THE PROBLEM:
Give a bare count of the lines with "Lemma" in the material below.

[[ DATA FOR ANALYSIS open ]]

(* ===== verification/Rk3588.v ===== *)
(** * Registers of the RK3588: [boot/gboot/src/rk3588_regs.rs]

    The addresses and bit masks the boot loader uses, and its helpers for registers
    whose upper half selects the bits of the lower half that a write changes. *)
From stdpp Require Import base list numbers option.
From Stdlib Require Import ZArith Lia Bool.
From S2P Require Import Prelude.

(** ** Base addresses *)
Definition SYS_GRF_BASE : Z := 0xFD580000.
Definition PHP_GRF_BASE : Z := 0xFD5B0000.
Definition PCIE30_PHY_GRF_BASE : Z := 0xFD5B8000.
Definition CRU_BASE : Z := 0xFD7C0000.
Definition PMU_BASE : Z := 0xFD8D0000.
Definition RK3588_UART2_BASE : Z := 0xFEB50000.
Definition GICD_BASE : Z := 0xFE600000.
Definition GICD_CTLR : Z := GICD_BASE + 0x0000.

(** ** Registers and bits *)
Definition SOC_CON0_OFFSET : Z := 0x0300.
Definition SYS_GRF_SOC_CON0 : Z := SYS_GRF_BASE + SOC_CON0_OFFSET.
Definition PCIE_EP_MODE_FORCE_BIT : Z := 4.
Definition PCIE_EP_MODE_FORCE_MASK : Z := Z.shiftl 1 4.
Definition PCIE_EP_MODE_FORCE_ENABLE : Z := Z.shiftl 1 4.
Definition SYS_GRF_SOC_CON0_EP_FORCE : Z := Z.lor (Z.shiftl 1 20) (Z.shiftl 1 4).

Definition PHP_GRF_CON0 : Z := PHP_GRF_BASE + 0x0000.
Definition PCIE30X4_DEVICE_TYPE_BIT : Z := 0.
Definition PCIE30X4_DEVICE_TYPE_MASK : Z := Z.shiftl 1 0.
Definition PCIE30X4_DEVICE_TYPE_EP : Z := Z.shiftl 1 0.
Definition PHP_GRF_CON0_EP_MODE : Z := Z.lor (Z.shiftl 1 16) (Z.shiftl 1 0).

Definition PCIE30_PHY_GRF_CON0 : Z := PCIE30_PHY_GRF_BASE + 0x0000.
Definition STATUS0_OFFSET : Z := 0x0080.
Definition PCIE30_PHY_GRF_STATUS0 : Z := PCIE30_PHY_GRF_BASE + STATUS0_OFFSET.
Definition PHY_MODE_SEL_BIT : Z := 0.
Definition PHY_MODE_SEL_MASK : Z := Z.shiftl 1 0.
Definition PHY_MODE_SEL_EP : Z := Z.shiftl 1 0.
Definition REFCLK_SEL_BIT : Z := 1.
Definition REFCLK_SEL_MASK : Z := Z.shiftl 1 1.
Definition REFCLK_SEL_EXT : Z := Z.shiftl 0 1.
Definition PHY_RESET_N_BIT : Z := 4.
Definition PHY_RESET_N_MASK : Z := Z.shiftl 1 4.
Definition PHY_RESET_N_RELEASE : Z := Z.shiftl 1 4.
Definition STATUS0_PHY_PLL_LOCK : Z := Z.shiftl 1 0.
Definition PCIE30_PHY_GRF_CON0_EP_MODE : Z := Z.lor (Z.shiftl 1 16) (Z.shiftl 1 0).
Definition PCIE30_PHY_GRF_CON0_REFCLK_EXT : Z := Z.lor (Z.shiftl 1 17) (Z.shiftl 0 1).
Definition PCIE30_PHY_GRF_CON0_PHY_RST_DEASSERT : Z := Z.lor (Z.shiftl 1 20) (Z.shiftl 1 4).

Definition CLKGATE_CON28_OFFSET : Z := 0x0370.
Definition CRU_CLKGATE_CON28 : Z := CRU_BASE + CLKGATE_CON28_OFFSET.
Definition CLKGATE_CON29_OFFSET : Z := 0x0374.
Definition CRU_CLKGATE_CON29 : Z := CRU_BASE + CLKGATE_CON29_OFFSET.
Definition SOFTRST_CON28_OFFSET : Z := 0x0A70.
Definition CRU_SOFTRST_CON28 : Z := CRU_BASE + SOFTRST_CON28_OFFSET.
Definition CLKGATE_CON28_ALL_MASK : Z := 0x0007.
Definition CLKGATE_CON29_ALL_MASK : Z := 0x0030.
Definition SOFTRST_ALL_MASK : Z := 0x000F.
Definition SOFTRST_PHY_MASK : Z := 0x0008.
Definition SOFTRST_CTRL_MASK : Z := 0x0007.
Definition CRU_CLKGATE_CON28_PCIE_UNGATE : Z := 0x00070000.
Definition CRU_CLKGATE_CON29_PCIE_UNGATE : Z := 0x00300000.
Definition CRU_SOFTRST_CON28_ASSERT_ALL : Z := 0x000F000F.
Definition CRU_SOFTRST_CON28_DEASSERT_PHY : Z := 0x00080000.
Definition CRU_SOFTRST_CON28_DEASSERT_ALL : Z := 0x000F0000.

Definition PMU_PD_CON : Z := PMU_BASE + 0x0000.
Definition POWER_ST_OFFSET : Z := 0x0080.
Definition PMU_POWER_ST : Z := PMU_BASE + POWER_ST_OFFSET.
Definition PD_PCIE_CON_MASK : Z := Z.shiftl 1 4.
Definition PD_PCIE_CON_PWR_ON : Z := Z.shiftl 0 4.
Definition PMU_PD_CON_PCIE_ENABLE : Z := Z.lor (Z.shiftl 1 20) (Z.shiftl 0 4).
Definition PMU_POWER_ST_PD_PCIE_MASK : Z := Z.shiftl 1 4.

(** ** Values with their write mask *)
Definition write_enable_mask (mask val : Z) : Z := Z.lor (cast U32 (Z.shiftl mask 16)) (Z.land val mask).
Definition high_word_mask (mask val : Z) : Z := write_enable_mask mask val.
(** [1u16 << bit]: a shift by 16 or more is an overflow. *)
Definition write_enable_bit {E} (bit : Z) (val : bool) : outcome E Z :=
  if bit <? 16 then Ok (let mask := cast U16 (Z.shiftl 1 bit) in write_enable_mask mask (if val then mask else 0)) else Panic.

(** What such a register of the chip holds after [v] is written to it: a bit changes
    only where the upper half of [v] selects it. *)
Definition grf_latch (old v : Z) : Z :=
  let sel := Z.shiftr v 16 in Z.lor (Z.land old (bitnot U16 sel)) (Z.land (Z.land v 0xffff) sel).

(** ** Facts *)
Lemma testbit_high x k i : 0 <= x < 2 ^ k -> k <= i -> Z.testbit x i = false.
Proof.
  intros Hx Hi. assert (0 <= k) by (destruct (Z.ltb_spec k 0); [rewrite Z.pow_neg_r in Hx by lia; lia|done]).
  destruct (Z.eq_dec x 0) as [->|]; [apply Z.bits_0|]. apply Z.bits_above_log2; [lia|]. apply Z.log2_lt_pow2; [lia|].
  apply Z.lt_le_trans with (2 ^ k); [lia|]. apply Z.pow_le_mono_r; lia.
Qed.

Lemma land_small a b : 0 <= a -> 0 <= b < 65536 -> 0 <= Z.land a b < 65536.
Proof.
  intros Ha Hb. split; [apply Z.land_nonneg; lia|]. destruct (Z.ltb_spec (Z.land a b) 65536); [done|]. exfalso.
  assert (Z.testbit (Z.land a b) (Z.log2 (Z.land a b)) = true) as Hbit by (apply Z.bit_log2; lia).
  rewrite Z.land_spec, (testbit_high b 16) in Hbit; [by rewrite andb_false_r in Hbit|lia|]. apply Z.log2_le_pow2; lia.
Qed.

Lemma bitnot_bits sel i : 0 <= sel < U16 -> 0 <= i < 16 -> Z.testbit (bitnot U16 sel) i = negb (Z.testbit sel i).
Proof.
  intros Hs Hi. unfold bitnot. replace (U16 - 1 - sel) with (Z.lnot sel + 1 * 2 ^ 16) by (unfold Z.lnot; lia).
  transitivity (Z.testbit (Z.lnot sel mod 2 ^ 16) i); [|rewrite Z.mod_pow2_bits_low by lia; apply Z.lnot_spec; lia].
  rewrite <- (Z.mod_pow2_bits_low (Z.lnot sel + 1 * 2 ^ 16) 16) by lia. by rewrite Z.mod_add.
Qed.

(** A write changes exactly the bits its upper half selects. *)
Lemma latch_bit old v i : 0 <= v < U32 -> 0 <= i < 16 -> Z.testbit (grf_latch old v) i = if Z.testbit v (i + 16) then Z.testbit v i else Z.testbit old i.
Proof.
  intros Hv Hi. unfold grf_latch. assert (Hs : 0 <= Z.shiftr v 16 < U16) by (rewrite Z.shiftr_div_pow2 by lia; Z.to_euclidean_division_equations; lia).
  rewrite Z.lor_spec, !Z.land_spec, bitnot_bits, Z.shiftr_spec by lia. change 0xffff with (Z.ones 16). rewrite Z.ones_spec_low by lia.
  destruct (Z.testbit v (i + 16)), (Z.testbit v i), (Z.testbit old i); done.
Qed.

(** Each bit of the mask takes the bit of the value, every other bit keeps its own. *)
Lemma masked_write_bits old mask val i : 0 <= mask < U16 -> 0 <= val < U16 -> 0 <= i < 16 ->
  0 <= write_enable_mask mask val < U32 /\
  Z.testbit (grf_latch old (write_enable_mask mask val)) i = if Z.testbit mask i then Z.testbit val i else Z.testbit old i.
Proof.
  intros Hmask Hval Hi. assert (Hand : 0 <= Z.land val mask < 65536) by (apply land_small; lia).
  assert (Hw : write_enable_mask mask val = mask * 2 ^ 16 + Z.land val mask).
  { unfold write_enable_mask, cast. rewrite Z.shiftl_mul_pow2, Z.mod_small by lia. apply (lor_disjoint _ _ 16); [lia|exact Hand|exists mask; lia]. }
  assert (Hr : 0 <= write_enable_mask mask val < U32) by (rewrite Hw; lia). split; [done|]. rewrite latch_bit by done.
  unfold write_enable_mask, cast. rewrite Z.shiftl_mul_pow2, Z.mod_small by lia. rewrite !Z.lor_spec, !Z.land_spec.
  rewrite !Z.mul_pow2_bits, (Z.testbit_neg_r mask (i - 16)) by lia. replace (i + 16 - 16) with i by lia.
  rewrite (testbit_high mask 16 (i + 16)) by lia. rewrite !andb_false_r, orb_false_r. cbn [orb].
  destruct (Z.testbit mask i); [apply andb_true_r|done].
Qed.

(** The precomputed values are those the helpers compute. *)
Example precomputed_values :
  write_enable_mask PCIE_EP_MODE_FORCE_MASK PCIE_EP_MODE_FORCE_ENABLE = SYS_GRF_SOC_CON0_EP_FORCE /\
  write_enable_mask PCIE30X4_DEVICE_TYPE_MASK PCIE30X4_DEVICE_TYPE_EP = PHP_GRF_CON0_EP_MODE /\
  write_enable_mask PHY_MODE_SEL_MASK PHY_MODE_SEL_EP = PCIE30_PHY_GRF_CON0_EP_MODE /\
  write_enable_mask REFCLK_SEL_MASK REFCLK_SEL_EXT = PCIE30_PHY_GRF_CON0_REFCLK_EXT /\
  write_enable_mask PHY_RESET_N_MASK PHY_RESET_N_RELEASE = PCIE30_PHY_GRF_CON0_PHY_RST_DEASSERT /\
  write_enable_mask CLKGATE_CON28_ALL_MASK 0 = CRU_CLKGATE_CON28_PCIE_UNGATE /\
  write_enable_mask CLKGATE_CON29_ALL_MASK 0 = CRU_CLKGATE_CON29_PCIE_UNGATE /\
  write_enable_mask SOFTRST_ALL_MASK SOFTRST_ALL_MASK = CRU_SOFTRST_CON28_ASSERT_ALL /\
  write_enable_mask SOFTRST_PHY_MASK 0 = CRU_SOFTRST_CON28_DEASSERT_PHY /\
  write_enable_mask SOFTRST_ALL_MASK 0 = CRU_SOFTRST_CON28_DEASSERT_ALL /\
  write_enable_mask PD_PCIE_CON_MASK PD_PCIE_CON_PWR_ON = PMU_PD_CON_PCIE_ENABLE.
Proof. vm_compute. repeat split. Qed.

[[ DATA FOR ANALYSIS closed ]]

TASK ANSWER:
5